Access to integrative healthcare services such as exercise counseling increases a breast cancer patient's odds of survival, a recent study indicates.
Offering integrative oncology services such as nutrition counseling and patient support groups benefits many breast cancer patients, a recent research article says.
Oncologists rely mainly on conventional medicine such as chemotherapy to treat their patients. Integrative oncology combines complementary and lifestyle therapies such as meditation with conventional medicine.
The recent research article, which was published in the Journal of Oncology, features breast cancer patient data collected at 103 oncology institutions from January 2013 to December 2014. The study divided the oncology institutions into four cohorts based on a scoring system that ranked the organizations as low integrative score, low-mid integrative score, mid-high integrative score, and high integrative score.
The key findings of the study include that low-mid institutions posted 5-year survival odds three times higher than low institutions, and mid-high institutions posted 5-year survival odds 48% higher than low institutions. "Crossing the threshold beyond 'low' involvement in integrative oncology represents a new path to incremental survival beneﬁt for many cancer patients," the study's co-authors wrote.
The study's co-authors recommend that oncology institutions should boost education, access, and funding for a core set of six integrative oncology services: nutrition counseling, exercise counseling, patient support groups, spiritual services, meditation, and psycho-oncology support. The core set of six therapies were offered significantly more often at high integrative score institutions than low integrative score institutions:
- 76% of low integrative score oncology institutions offered nutrition consultation compared to 100% of high integrative oncology institutions
- 68% of low integrative score oncology institutions offered exercise counseling compared to 100% of high integrative oncology institutions
- 80% of low integrative score oncology institutions offered patient support groups compared to 100% of high integrative oncology institutions
- 48% of low integrative score oncology institutions offered spiritual services compared to 100% of high integrative oncology institutions
- 20% of low integrative score oncology institutions offered meditation compared to 97% of high integrative oncology institutions
- 56% of low integrative score oncology institutions offered psycho-oncology support compared to 97% of high integrative oncology institutions
"Although 12 [integrative oncology] modalities were researched in this study, ﬁve are highlighted in the results that are more commonly adopted.

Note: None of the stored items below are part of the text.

(* ===== verification/Main.v ===== *)
(** * The top-level function and the [__main__] block

    [renomear_arquivos_por_planilha] (lines 28-202): the banner (53-57),
    then inside [try]: the spreadsheet checks and load ([carregar_planilha],
    lines 61-100), the folder checks and listing ([escanear_pasta], lines
    102-114), the loop over the files (116-175) and the summary (177-181);
    every exception ends in one of the handlers of lines 183-202
    ([tratador_de]).  [main] is the [__main__] block (lines 247-269): the
    folder typed by the user, re-asked until it is a directory
    ([validar_pasta]), the call with the configured constants, and the final
    [input()].  The user's lines are the list [entradas]; running out of
    them is the [EOFError] of [input()]. *)

From S2P Require Import Prelude.
From S2P Require Import PyStr.
From S2P Require Import Config.
From S2P Require Import Table.
From S2P Require Import Naming.
From S2P Require Import World.
From S2P Require Import Retry.
From S2P Require Import Renamer.
From stdpp Require Import base list gmap strings.
From Stdlib Require Import Ascii ZArith Lia.

Local Open Scope py_scope.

These are exercise counselling, nutrition counselling, psycho-oncology support, chaplain services, and patient support groups. … We recommend adding meditation as a sixth key 'core modality.' These six represent an attractive bundle that addresses patients' needs physically, mentally, socially, and spiritually, is often accepted as part of usual care, and provides some degree of choice for patients," the study's co-authors wrote.
Interpreting the data
There are clear benefits to having integrative services as part of an oncology program, the senior author of the study told HealthLeaders.

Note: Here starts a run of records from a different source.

(* ===== verification/Conserva.v ===== *)
(** * No file is lost: the conservation invariant of the file system

    The only call of the program that writes to the file system is
    [os.rename] (line 159), and on Windows it moves one entry to a free path
    (or leaves it where it is) and never replaces an existing entry.  So the
    entries of the file system after any run (directories, and files with
    their contents) are those before it, each perhaps under another path.

    [conteudo fs] lists the entries of [fs] without their paths;
    [mesmo_conteudo] relates two file systems whose lists of entries are
    permutations of each other, an equivalence.  [conserva m] states that
    [m] keeps the file system in that relation, whether it returns or
    raises.  It is proved action by action ([mover_conserva] for the move
    of [os.rename]) and composed through [bind] and [catch], in the manner
    of a unary program logic, up to the whole [__main__] block. *)

From S2P Require Import Prelude.
From S2P Require Import PyStr.
From S2P Require Import Config.
From S2P Require Import Table.
From S2P Require Import World.
From S2P Require Import Retry.
From S2P Require Import Renamer.
From S2P Require Import Main.
From stdpp Require Import base list gmap strings.
From Stdlib Require Import ZArith Lia.

Local Open Scope py_scope.

(** ** The invariant *)

(** The entries of a file system, in the order of the map, without their
    paths. *)
Definition conteudo (fs : gmap pystr node) : list node := snd <$> map_to_list fs.

Definition mesmo_conteudo (fs1 fs2 : gmap pystr node) : Prop :=
  conteudo fs1 ≡ₚ conteudo fs2.

#[export] Instance mesmo_conteudo_equivalence : Equivalence mesmo_conteudo.
Proof.
  unfold mesmo_conteudo. split; red; intros *; [done|by intros ->|intros H1 H2; by etrans].
Qed.

(** A computation keeps the entries of the file system, up to their paths,
    whatever it returns or raises. *)
Definition conserva {A} (m : PyM A) : Prop :=
  forall w, mesmo_conteudo (w_fs (snd (m w))) (w_fs w).

(** ** The move of [os.rename] *)

(** Moving an entry to a free path, or onto itself, keeps the entries. *)
Lemma mover_conserva fs src dst n :
  fs !! src = Some n -> src = dst \/ fs !! dst = None ->
  mesmo_conteudo (mover fs src dst) fs.
Proof.
  intros Hs Hd. unfold mover, mesmo_conteudo, conteudo. rewrite Hs.
  destruct (decide (src = dst)) as [<-|Hne]; [by rewrite insert_delete_id|].
  destruct Hd as [|Hd]; [done|].
  rewrite map_to_list_insert by (by rewrite lookup_delete_ne).
  rewrite <- (map_to_list_delete fs src n Hs). done.
Qed.

(** File systems with the same entries have the same number of paths. *)
Lemma mesmo_conteudo_size fs1 fs2 : mesmo_conteudo fs1 fs2 -> size fs1 = size fs2.
Proof.
  unfold mesmo_conteudo, conteudo. intros H%Permutation_length.
  rewrite !length_fmap, !length_map_to_list in H. done.
Qed.

(** ** Composition *)

Lemma conserva_preserva {A} (m : PyM A) : preserva_fs m -> conserva m.
Proof. intros Hm w. rewrite Hm. reflexivity. Qed.

Lemma conserva_bind {A B} (m : PyM A) (k : A -> PyM B) :
  conserva m -> (forall a, conserva (k a)) -> conserva (bind m k).
Proof.
  intros Hm Hk w. unfold bind. specialize (Hm w).
  destruct (m w) as [[e|a] w']; simpl in *; [done|]. etrans; [apply Hk|exact Hm].
Qed.

Lemma conserva_catch {A} (m : PyM A) h :
  conserva m -> (forall e, conserva (h e)) -> conserva (catch m h).
Proof.
  intros Hm Hh w. unfold catch. specialize (Hm w).
  destruct (m w) as [[e|a] w']; simpl in *; [|done]. etrans; [apply Hh|exact Hm].
Qed.

Lemma conserva_os_rename src dst : conserva (os_rename src dst).
Proof.
  intros w. unfold os_rename. destruct (rename_falha w src dst) eqn:E; simpl; [reflexivity|].
  destruct (rename_falha_none _ _ _ E) as (n & Hs & Hd). by eapply mover_conserva.
Qed.

Lemma conserva_time_sleep d : conserva (time_sleep d).
Proof. intros w. unfold time_sleep. case_match; reflexivity. Qed.

#[local] Hint Resolve carregar_planilha_preserva escanear_pasta_preserva
  validar_pasta_preserva : efeitos.

(** Decompose a computation into actions that conserve the entries. *)
Ltac conservar :=
  repeat first
    [ apply conserva_os_rename
    | apply conserva_time_sleep
    | apply conserva_preserva; solve [auto with efeitos]
    | match goal with
      | |- conserva (bind _ _) => apply conserva_bind; [|intros ?]
      | |- conserva (catch _ _) => apply conserva_catch; [|intros ?]
      | |- conserva (if ?b then _ else _) => destruct b
      | |- conserva (match ?x with _ => _ end) => destruct x
      end ].

(** ** The program, component by component *)

Lemma conserva_laco antigo novo nome_antigo novo_nome max_tentativas atraso ts c :
  conserva (laco_tentativas antigo novo nome_antigo novo_nome max_tentativas atraso ts c).
Proof. revert c. induction ts as [|t ts IH]; intros c; cbn [laco_tentativas]; conservar; auto. Qed.

Lemma conserva_tentar antigo novo nome_antigo novo_nome max_tentativas atraso c :
  conserva (tentar_renomear antigo novo nome_antigo novo_nome max_tentativas atraso c).
Proof. unfold tentar_renomear. conservar. apply conserva_laco. Qed.

Lemma conserva_processar_arquivos cfg dados nomes c :
  conserva (processar_arquivos cfg dados nomes c).
Proof.
  revert c. induction nomes as [|nome nomes IH]; intros c; cbn [processar_arquivos]; conservar;
    [|apply IH].
  unfold processar_arquivo. destruct (splitext nome). conservar. apply conserva_tentar.
Qed.

Lemma conserva_renomear cfg : conserva (renomear_arquivos_por_planilha cfg).
Proof. unfold renomear_arquivos_por_planilha, corpo. conservar. apply conserva_processar_arquivos. Qed.

(** ** The whole program *)

(** C2: no run of the program loses, duplicates or overwrites an entry of
    the file system: whatever the spreadsheet, the folder, the files held
    open and the lines the user types, the entries after the run of the
    [__main__] block (lines 247-269) are those before it, each file with
    its contents, only their paths may differ.  It holds because the
    Windows [os.rename] of line 159 refuses an existing target. *)
Theorem main_conserva entradas w :
  mesmo_conteudo (w_fs (snd (main entradas w))) (w_fs w).
Proof. revert w. change (conserva (main entradas)). unfold main. conservar. apply conserva_renomear. Qed.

"Multiple cancer organizations such as the American Society of Clinical Oncology and the American Cancer Society have emphasized the importance of enhancing supportive care for cancer patients, both during and after specific cancer treatments. These guidelines are based on extensive evidence and documentation of value. Often these recommendations focus on behavior change and lifestyle, including nutrition, stress management, and exercise. Growing evidence in both cancer and non-cancer populations have shown non-pharmacological approaches such as acupuncture, yoga, mind-body, and other practices can enhance quality of life. Some of these have indicated a possible extension of life as well," said Wayne Jonas, MD, executive director for integrative health programs at the Samueli Foundation.
The study demonstrates the benefits of integrative oncology, he said. "Since it is known that these practices improve quality of life, we did this study specifically to explore whether a combination of these efforts at cancer institutes across the country also had an impact on survival. It did. This would indicate that incorporating integrative oncology into routine cancer care could have benefit both in enhancing the quality of life and prolonging the life span of cancer patients."
The core set of six therapies such as nutrition counseling should be widely adopted in cancer care, Jonas said. "These core six therapies are those with the strongest evidence for enhancing quality of care and quality of life, and many of them are already incorporated into international guidelines for cancer care. In the case of spiritual care, this had high demand from patients. Thus, we think it behooves cancer institutions to integrate at least these six therapies into the routine management of patients with cancer."
Integrative oncology should be a best practice for all cancer patients—not just patients with breast cancer, he said. "These supportive and integrative oncology approaches are not unique to breast cancer patients. Many of them are basic wellness approaches that enhance healing in any condition. Thus, we think they should be incorporated into the care of any type of cancer."
Christopher Cheney is the senior clinical care editor at HealthLeaders.
The study divided 103 oncology institutions into four cohorts based on a scoring system that ranked the organizations as low integrative score, low-mid integrative score, mid-high integrative score, and high integrative score.
Low-mid institutions posted 5-year survival odds for breast cancer patients three times higher than low institutions.
Mid-high institutions posted 5-year survival odds 48% higher than low institutions.